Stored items
Lemma split_on_nonempty sep s : split_on sep s ≠ [].
Proof.
  destruct s as [|c s]; simpl; [done|].
  destruct (Ascii.eqb c sep); [done|]. by destruct (split_on sep s).
Qed.

Lemma split_dot_dotted s : has_dot s = true → tl (split_dot s) ≠ [].
Proof.
  unfold split_dot. induction s as [|c s IH]; simpl; [done|].
  destruct (Ascii.eqb c ".") eqn:Hc; simpl.
  - intros _. apply split_on_nonempty.
  - intros Hs. specialize (IH Hs).
    by destruct (split_on "." s) as [|x l].
Qed.

(** A "memberOf" tag keeps [never_attaches] when it belongs to another
    object, or names a dotted path. *)
Lemma memberOf_never_attaches i cn self w :
  never_attaches i w → self ≠ i ∨ has_dot cn = true →
  never_attaches i (memberOf_state cn self w).
Proof.
  intros (Hids & Hempty & Hjobs & Hsubs) Hcase.
  pose proof (memberOf_extends cn self w) as Hext.
  pose proof (extends_ids_allocated _ _ Hext Hids) as Hids'.
  destruct Hids as (Hs & _).
  assert (∀ s, s ∈ subs w → ∀ pr0,
    (promises w ++ [pr0]) !! w_resolve s.2 = promises w !! w_resolve s.2) as Hold.
  { intros s Hin pr0. eapply Forall_forall in Hs; [|done].
    by rewrite lookup_app_l. }
  unfold never_attaches. split; [done|].
  unfold memberOf_state in *.
  destruct (truthy _) eqn:Ht.
  - destruct (every_part _ _ _ _) as [v|tmp|] eqn:Hwalk; simpl.
    + (* resolved at once: impossible for a dotted path *)
      split_and!; [done| |].
      * intros j [Hin|Hin%list_elem_of_singleton]%elem_of_app; [by apply Hjobs|].
        subst j. simpl. destruct Hcase as [?|Hdot]; [done|].
        exfalso. eapply every_part_empty_children; [done| |done].
        by apply split_dot_dotted.
      * intros s pr Hin. rewrite Hold by done. by apply Hsubs.
    + split_and!; [done|done|].
      intros s pr Hin. rewrite Hold by done. by apply Hsubs.
    + split_and!; [done|done|].
      intros s pr Hin. rewrite Hold by done. by apply Hsubs.
  - simpl. split_and!; [done|done|].
    intros s pr [Hin|Hin%list_elem_of_singleton]%elem_of_app.
    + rewrite Hold by done. by apply Hsubs.
    + subst s. simpl. rewrite lookup_app_last. intros [= <-]. simpl.
      intros [= ->]. destruct Hcase as [?|Hdot]; [done|].
      by apply split_dot_dotted.
Qed.

Lemma log_never_attaches i e w : never_attaches i w → never_attaches i (log e w).
Proof. by unfold never_attaches, ids_allocated. Qed.
(** * Web3 marketplace front end: the [useMarketplace] hook, the currency
    helpers of [contractConfig.ts] and the listing form

    The development embeds the TypeScript sources

    - [frontend/src/contracts/contractConfig.ts]
      ([bdagToWei], [weiToBdag]),
    - the [useMarketplace] hook ([handleContractError], [getContract],
      [createProduct], [updateProduct], [purchaseProduct] and the read-only
      queries),
    - the listing page [DigitalProductListing.tsx] ([handleSubmit],
      [handlePauseError], [marketplaceFee], [sellerReceives]),
    - the remaining operations of the hook ([verifyContract],
      [getContractOwner], [updateProductMedia], [getPurchasedProducts]) and
      the price helpers of [contractConfig.ts] ([getBDAGPrice], [weiToUSD],
      [bdagToUSD]),

    as Rocq functions, and proves properties of them.

    JavaScript strings are modelled by [string] (code units below 256),
    [bigint] by [Z], [number] by IEEE-754 binary64 values ([spec_float] with
    [prec = 53], [emax = 1024]).  Asynchronous code is sequential here: an
    [await] is a call of the external world, which answers with a value or
    with a thrown error object. *)

From Stdlib Require Import ZArith List String Ascii Bool Lia SpecFloat QArith.
Import ListNotations.
Open Scope string_scope.
Open Scope Z_scope.

(* ================================================================= *)
(** ** JavaScript strings *)

(** [WhiteSpace] and [LineTerminator] code units below 256: TAB, LF, VT, FF,
    CR, SP and NBSP.  They are what [String.prototype.trim], [parseInt],
    [parseFloat] and [BigInt] strip. *)
Definition isWhiteSpace (c : ascii) : bool :=
  let n := Z.of_nat (nat_of_ascii c) in
  ((9 <=? n) && (n <=? 13)) || (n =? 32) || (n =? 160).

Fixpoint trimStart (s : string) : string :=
  match s with
  | String c r => if isWhiteSpace c then trimStart r else s
  | EmptyString => EmptyString
  end.

Fixpoint trimEnd (s : string) : string :=
  match s with
  | EmptyString => EmptyString
  | String c r =>
      match trimEnd r with
      | EmptyString => if isWhiteSpace c then EmptyString else String c EmptyString
      | r' => String c r'
      end
  end.

(** [s.trim()] *)
Definition trim (s : string) : string := trimEnd (trimStart s).

(** [s.length] *)
Definition strlen (s : string) : Z := Z.of_nat (String.length s).

(** [s.startsWith(p)] *)
Fixpoint startsWith (p s : string) : bool :=
  match p, s with
  | EmptyString, _ => true
  | String a p', String b s' => Ascii.eqb a b && startsWith p' s'
  | String _ _, EmptyString => false
  end.

(** [s.includes(needle)] *)
Fixpoint includes (needle s : string) : bool :=
  startsWith needle s
  || match s with
     | String _ r => includes needle r
     | EmptyString => false
     end.

(** Truthiness of a string: the empty string is falsy. *)
Definition truthy (s : string) : bool := negb (String.eqb s "").

(** [s.replace(/^p/, "")] for a literal prefix [p]. *)
Fixpoint dropPrefix (p s : string) : option string :=
  match p, s with
  | EmptyString, _ => Some s
  | String a p', String b s' => if Ascii.eqb a b then dropPrefix p' s' else None
  | String _ _, EmptyString => None
  end.

Definition stripPrefix (p s : string) : string :=
  match dropPrefix p s with Some r => r | None => s end.

(* ================================================================= *)
(** ** Digits and integers *)

Definition isDigit (c : ascii) : bool :=
  let n := Z.of_nat (nat_of_ascii c) in (48 <=? n) && (n <=? 57).

Definition digitVal (c : ascii) : Z := Z.of_nat (nat_of_ascii c) - 48.

Definition digitChar (d : Z) : ascii := ascii_of_nat (Z.to_nat (48 + d)).

(** Value of a hexadecimal digit, [None] for any other character. *)
Definition hexVal (c : ascii) : option Z :=
  let n := Z.of_nat (nat_of_ascii c) in
  if (48 <=? n) && (n <=? 57) then Some (n - 48)
  else if (97 <=? n) && (n <=? 102) then Some (n - 87)
  else if (65 <=? n) && (n <=? 70) then Some (n - 55)
  else None.

(** Value of a digit in radix [r <= 16], [None] when the character is not a
    digit of that radix. *)
Definition radixVal (r : Z) (c : ascii) : option Z :=
  match hexVal c with
  | Some v => if v <? r then Some v else None
  | None => None
  end.

(** Longest prefix of decimal digits, and the rest. *)
Fixpoint takeDigits (s : string) : string * string :=
  match s with
  | String c r =>
      if isDigit c then let '(d, t) := takeDigits r in (String c d, t)
      else (EmptyString, s)
  | EmptyString => (EmptyString, EmptyString)
  end.

(** Longest prefix of radix-[r] digits, as its value and digit count. *)
Fixpoint takeRadix (r : Z) (s : string) (acc : Z) (n : nat) : Z * nat * string :=
  match s with
  | String c t =>
      match radixVal r c with
      | Some v => takeRadix r t (acc * r + v) (S n)
      | None => (acc, n, s)
      end
  | EmptyString => (acc, n, EmptyString)
  end.

(** Horner evaluation of a string of decimal digits. *)
Fixpoint digitsAcc (s : string) (acc : Z) : Z :=
  match s with
  | String c r => digitsAcc r (acc * 10 + digitVal c)
  | EmptyString => acc
  end.

Definition digitsValue (s : string) : Z := digitsAcc s 0.

Fixpoint allDigits (s : string) : bool :=
  match s with
  | String c r => isDigit c && allDigits r
  | EmptyString => true
  end.

Fixpoint allZeros (s : string) : bool :=
  match s with
  | String c r => Ascii.eqb c "0" && allZeros r
  | EmptyString => true
  end.

(** A string of [n] zeros. *)
Fixpoint zeros (n : nat) : string :=
  match n with
  | O => EmptyString
  | S k => String "0" (zeros k)
  end.

Fixpoint printDigits (fuel : nat) (n : Z) (acc : string) : string :=
  match fuel with
  | O => acc
  | S f =>
      let acc' := String (digitChar (n mod 10)) acc in
      if n <? 10 then acc' else printDigits f (n / 10) acc'
  end.

(** Decimal digits of a natural number, most significant first. *)
Definition decimalOfNat (n : Z) : string :=
  printDigits (S (Z.to_nat (Z.log2 n))) n EmptyString.

(** [BigInt.prototype.toString()] *)
Definition bigintToString (z : Z) : string :=
  if z <? 0 then String "-" (decimalOfNat (- z)) else decimalOfNat z.

(** [parseInt(s)] without a radix: leading white space is skipped, a sign
    is read, a [0x]/[0X] prefix selects radix 16, and the longest prefix of
    digits is converted; [None] is [NaN].  The result is the mathematical
    integer the digits denote: the [Number] JavaScript produces from it has
    the same sign and is [NaN] in the same cases, and is this integer itself
    whenever its magnitude is below [2^53]. *)
Definition parseInt (s : string) : option Z :=
  let t := trimStart s in
  let '(neg, u) :=
    match t with
    | String "-" r => (true, r)
    | String "+" r => (false, r)
    | _ => (false, t)
    end in
  let '(radix, v) :=
    if startsWith "0x" u || startsWith "0X" u
    then (16, match u with String _ (String _ r) => r | _ => u end)
    else (10, u) in
  let '(m, n, _) := takeRadix radix v 0 O in
  match n with
  | O => None
  | S _ => Some (if neg then - m else m)
  end.

(* ================================================================= *)
(** ** JavaScript numbers *)

(** A [number] is an IEEE-754 binary64 value. *)
Definition Number : Type := spec_float.

Definition prec : Z := 53.
Definition emax : Z := 1024.

(** The [Number] nearest to [m * 10^e] (ties to even), for [m >= 0]: the
    value of a decimal literal. *)
Definition ofDecimal (neg : bool) (m e : Z) : Number :=
  match m with
  | Z0 => S754_zero neg
  | Zpos p =>
      if 0 <=? e
      then binary_round prec emax neg (p * Z.to_pos (10 ^ e)) 0
      else SFdiv prec emax (S754_finite neg p 0)
                           (S754_finite false (Z.to_pos (10 ^ (- e))) 0)
  | Zneg _ => S754_nan
  end.

(** The [Number] of an integer literal. *)
Definition ofInt (z : Z) : Number := binary_normalize prec emax z 0 false.

Definition isNaN (x : Number) : bool :=
  match x with S754_nan => true | _ => false end.

(** [x <= y], [x > y] and [x * y] on numbers. *)
Definition numLe (x y : Number) : bool := SFleb x y.
Definition numGt (x y : Number) : bool := SFltb y x.
Definition numMul (x y : Number) : Number := SFmul prec emax x y.

(** Value of an [ExponentPart] at the head of [s], [0] when there is none:
    [e] or [E], an optional sign, and at least one digit. *)
Definition exponentOf (s : string) : Z :=
  match s with
  | String c r =>
      if Ascii.eqb c "e" || Ascii.eqb c "E" then
        let '(neg, ds) :=
          match r with
          | String "-" t => (true, t)
          | String "+" t => (false, t)
          | _ => (false, r)
          end in
        let '(d, _) := takeDigits ds in
        match d with
        | EmptyString => 0
        | _ => if neg then - digitsValue d else digitsValue d
        end
      else 0
  | EmptyString => 0
  end.

(** [parseFloat(s)]: leading white space is skipped and the longest prefix
    that is a [StrDecimalLiteral] is converted ([Infinity], or digits with
    an optional fraction and exponent, optionally signed); [NaN] when there
    is no such prefix. *)
Definition parseFloat (s : string) : Number :=
  let t := trimStart s in
  let '(neg, u) :=
    match t with
    | String "-" r => (true, r)
    | String "+" r => (false, r)
    | _ => (false, t)
    end in
  if startsWith "Infinity" u then S754_infinity neg
  else
    let '(ip, r1) := takeDigits u in
    let '(fp, r2) :=
      match r1 with
      | String "." r => takeDigits r
      | _ => (EmptyString, r1)
      end in
    match ip ++ fp with
    | EmptyString => S754_nan
    | ds => ofDecimal neg (digitsValue ds)
                     (exponentOf r2 - Z.of_nat (String.length fp))
    end.

(** The integer [n] for which [n / 10^f] is nearest to [m * 2^e], the larger
    one of two: the rounding [Number.prototype.toFixed] prescribes. *)
Definition roundFixed (f : Z) (m : positive) (e : Z) : Z :=
  if 0 <=? e then Zpos m * 2 ^ e * 10 ^ f
  else (2 * Zpos m * 10 ^ f + 2 ^ (- e)) / (2 * 2 ^ (- e)).

(** The digits of [n] with a decimal point before the last [f] of them,
    padded with zeros on the left to [f + 1] digits. *)
Definition fixedDigits (f : nat) (n : Z) : string :=
  let m := decimalOfNat n in
  match f with
  | O => m
  | S _ =>
      let k := String.length m in
      let m' := if (k <=? f)%nat
                then zeros (f + 1 - k) ++ m else m in
      let k' := String.length m' in
      substring 0 (k' - f) m' ++ "." ++ substring (k' - f) f m'
  end.

(** Whether the finite value [m * 2^e] is at least [10^21]. *)
Definition atLeast1e21 (m : positive) (e : Z) : bool :=
  if 0 <=? e then 10 ^ 21 <=? Zpos m * 2 ^ e
  else 10 ^ 21 * 2 ^ (- e) <=? Zpos m.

Task description: The line containing "subst j. simpl." marks the end: copy exactly every line from the top of the data above down to it, that line included.

The answer:
Lemma split_on_nonempty sep s : split_on sep s ≠ [].
Proof.
  destruct s as [|c s]; simpl; [done|].
  destruct (Ascii.eqb c sep); [done|]. by destruct (split_on sep s).
Qed.

Lemma split_dot_dotted s : has_dot s = true → tl (split_dot s) ≠ [].
Proof.
  unfold split_dot. induction s as [|c s IH]; simpl; [done|].
  destruct (Ascii.eqb c ".") eqn:Hc; simpl.
  - intros _. apply split_on_nonempty.
  - intros Hs. specialize (IH Hs).
    by destruct (split_on "." s) as [|x l].
Qed.

(** A "memberOf" tag keeps [never_attaches] when it belongs to another
    object, or names a dotted path. *)
Lemma memberOf_never_attaches i cn self w :
  never_attaches i w → self ≠ i ∨ has_dot cn = true →
  never_attaches i (memberOf_state cn self w).
Proof.
  intros (Hids & Hempty & Hjobs & Hsubs) Hcase.
  pose proof (memberOf_extends cn self w) as Hext.
  pose proof (extends_ids_allocated _ _ Hext Hids) as Hids'.
  destruct Hids as (Hs & _).
  assert (∀ s, s ∈ subs w → ∀ pr0,
    (promises w ++ [pr0]) !! w_resolve s.2 = promises w !! w_resolve s.2) as Hold.
  { intros s Hin pr0. eapply Forall_forall in Hs; [|done].
    by rewrite lookup_app_l. }
  unfold never_attaches. split; [done|].
  unfold memberOf_state in *.
  destruct (truthy _) eqn:Ht.
  - destruct (every_part _ _ _ _) as [v|tmp|] eqn:Hwalk; simpl.
    + (* resolved at once: impossible for a dotted path *)
      split_and!; [done| |].
      * intros j [Hin|Hin%list_elem_of_singleton]%elem_of_app; [by apply Hjobs|].
        subst j. simpl. destruct Hcase as [?|Hdot]; [done|].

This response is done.